A threat actor with suspected ties to Pakistan has been observed expanding its cyberattacks to Indian sectors, utilizing various remote access trojans (RATs), including the well-known Xeno RAT, Spark RAT, and a previously undocumented malware family dubbed ‘CurlBack RAT’.
SideCopy, suspected to be a sub-cluster of Transparent Tribe (APT36), has been active since at least 2019. The wave of attacks, spotted by cybersecurity firm SEQRITE in December 2024, targets Indian entities in the railway, oil and gas, and external affairs ministries.
The hacking group behind these activities, tracked as SideCopy, has evolved its tactics and expanded its arsenal. In past attacks the threat actor used obfuscated HTA files, a technique also observed in attacks attributed to another nation-state actor called ‘SideWinder.’ The files contained links to RTF files, commonly associated with SideWinder's tactics.
The latest round of attacks saw the deployment of various RATs, including Action RAT, ReverseRAT, and the Cheex malware designed to steal documents and images. Additionally, SideCopy used a USB copier to siphon data from connected drives and a .NET-based Geta RAT, which executes up to 30 commands from a remote server. The malware is also able to steal browser data, including account information, profiles, and cookies from both Firefox and Chromium-based browsers.
The group has moved from using HTML Application (HTA) files to Microsoft Installer (MSI) packages as the primary method for deploying their malware, the researchers noted.
Two significant clusters of activity have been observed. One involves the deployment of Spark RAT, a cross-platform RAT capable of targeting both Windows and Linux systems, alongside CurlBack RAT, a new malware variant that can gather system information, download files, execute commands, escalate privileges, and list user accounts.
Another cluster uses decoy files to initiate a multi-step infection process that leads to the installation of Xeno RAT.

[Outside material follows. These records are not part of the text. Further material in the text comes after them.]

(** * Local knowledge base: retrieval-augmented question answering

    A shallow embedding of [scripts/knowledge_base.py] (class
    [LocalKnowledgeBase] and [main]) and of the callbacks of
    [scripts/web_ui.py] (class [KnowledgeBaseUI]).

    Python [str] values are sequences of Unicode code points, objects
    mutated in place ([self.memory], the persisted Chroma directory, the
    logging handlers) are threaded explicitly, generators are modelled by the
    program points at which they are suspended, and the services the program
    only calls (file parsers, the retriever, the language model, the clock)
    are fields of an environment record.  Console output ([print]) and the
    progress lines of the build callback are not modelled. *)

From Stdlib Require Import NArith Ascii String Lia.
From stdpp Require Import base option list gmap pretty.

Local Open Scope N_scope.
Local Open Scope nat_scope.

(** ** Text *)

(** A Python character is a code point; a Python [str] is a list of them. *)
Definition pychar := N.
Definition pystr := list pychar.

Fixpoint string_bytes (s : string) : list N :=
  match s with
  | EmptyString => []
  | String a r => N_of_ascii a :: string_bytes r
  end.

(** UTF-8 decoding of a source literal, so that the literals below are the
    very texts of the Python source. *)
Fixpoint utf8_go (need : nat) (acc : N) (bs : list N) : pystr :=
  match bs with
  | [] => []
  | b :: r =>
      match need with
      | O =>
          if (b <? 128)%N then b :: utf8_go 0 0%N r
          else if (b <? 224)%N then utf8_go 1 (b - 192)%N r
          else if (b <? 240)%N then utf8_go 2 (b - 224)%N r
          else utf8_go 3 (b - 240)%N r
      | S O => (acc * 64 + (b - 128))%N :: utf8_go 0 0%N r
      | S k => utf8_go k (acc * 64 + (b - 128))%N r
      end
  end.

Definition py (s : string) : pystr := utf8_go 0 0%N (string_bytes s).

Definition LT : pychar := 60%N.
Definition GT : pychar := 62%N.
Definition SPACE : pychar := 32%N.
Definition NEWLINE : pychar := 10%N.
Definition DQUOTE : pychar := 34%N.

(** [sep.join(parts)] *)
Fixpoint join (sep : pystr) (parts : list pystr) : pystr :=
  match parts with
  | [] => []
  | [p] => p
  | p :: rest => p ++ sep ++ join sep rest
  end.

(** [str(n)] for a non-negative integer such as [len(splits)]. *)
Definition str_of_nat (n : nat) : pystr := py (pretty n).

(** ** Exceptions and outcomes of calls into services *)

(** What can be raised inside or thrown into a generator.  [GeneratorExit] is
    a [BaseException] that is not an [Exception]: [except Exception] does not
    catch it. *)
Inductive exn :=
| PyException (msg : pystr)
| GeneratorExit.

Definition is_Exception (e : exn) : bool :=
  match e with
  | PyException _ => true
  | GeneratorExit => false
  end.

(** [str(e)] *)
Definition exn_str (e : exn) : pystr :=
  match e with
  | PyException msg => msg
  | GeneratorExit => []
  end.

(** A call into a parser, the retriever or the model either returns or raises
    an [Exception] [e]; [Raises msg] carries [str(e)]. *)
Inductive outcome (A : Type) :=
| Ok (a : A)
| Raises (msg : pystr).
Arguments Ok {A} a.
Arguments Raises {A} msg.

(** ** Documents, messages, configuration *)

Record Document := {
  page_content : pystr;
  metadata : gmap pystr pystr
}.

(** Messages of [ConversationBufferMemory.chat_memory]. *)
Inductive message :=
| HumanMessage (content : pystr)
| AIMessage (content : pystr).

Definition msg_type (m : message) : pystr :=
  match m with
  | HumanMessage _ => py "human"
  | AIMessage _ => py "ai"
  end.

Definition msg_content (m : message) : pystr :=
  match m with
  | HumanMessage c => c
  | AIMessage c => c
  end.

(** The keys of [config.yaml] the two modules read. *)
Record Config := {
  persist_directory : pystr;
  collection_name : pystr;
  chunk_size : nat;
  chunk_overlap : nat;
  separators : list pystr;
  search_type : pystr;
  retrieval_k : nat;
  supported_formats : option (list pystr);
  embeddings_model_name : pystr;
  ollama_model : pystr
}.

Inductive log_entry :=
| LogInfo (msg : pystr)
| LogWarning (msg : pystr)
| LogError (msg : pystr).

(** ** Source files as the parsers see them *)

Inductive loader_kind :=
| TextLoader
| PyPDFLoader
| Docx2txtLoader
| UnstructuredMarkdownLoader.

(** One entry of [book.get_items()]: whether [item.get_type()] is
    [ITEM_DOCUMENT], and the outcome of
    [item.get_content().decode('utf-8')]. *)
Record epub_item := {
  item_is_document : bool;
  item_content : outcome pystr
}.

(** One entry of [book.get_metadata('DC', name)]: a tuple of a value and
    its attributes.  [dc_value] is the value; [dc_str] is Python's [str()]
    of the whole tuple, which is what the loader keeps: for the title
    [Colours] without attributes it reads [('Colours', {})]. *)
Record dc_entry := {
  dc_value : pystr;
  dc_str : pystr
}.

(** [book_dc] is the outcome of [book.get_metadata('DC', 'title')] and
    [book.get_metadata('DC', 'creator')]: the two lists of entries, or the
    [KeyError] both calls raise on a book without a Dublin Core section. *)
Record epub_book := {
  book_items : list epub_item;
  book_dc : outcome (list dc_entry * list dc_entry)
}.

“The group has shifted from using HTA files to MSI packages as a primary staging mechanism and continues to employ advanced techniques like DLL side-loading, reflective loading, and AES decryption via PowerShell,” the report notes. “Additionally, they are leveraging customized open-source tools like Xeno RAT and Spark RAT, along with deploying the newly identified CurlBack RAT. Compromised domains and fake sites are being utilized for credential phishing and payload hosting, highlighting the group’s ongoing efforts to enhance persistence and evade detection.”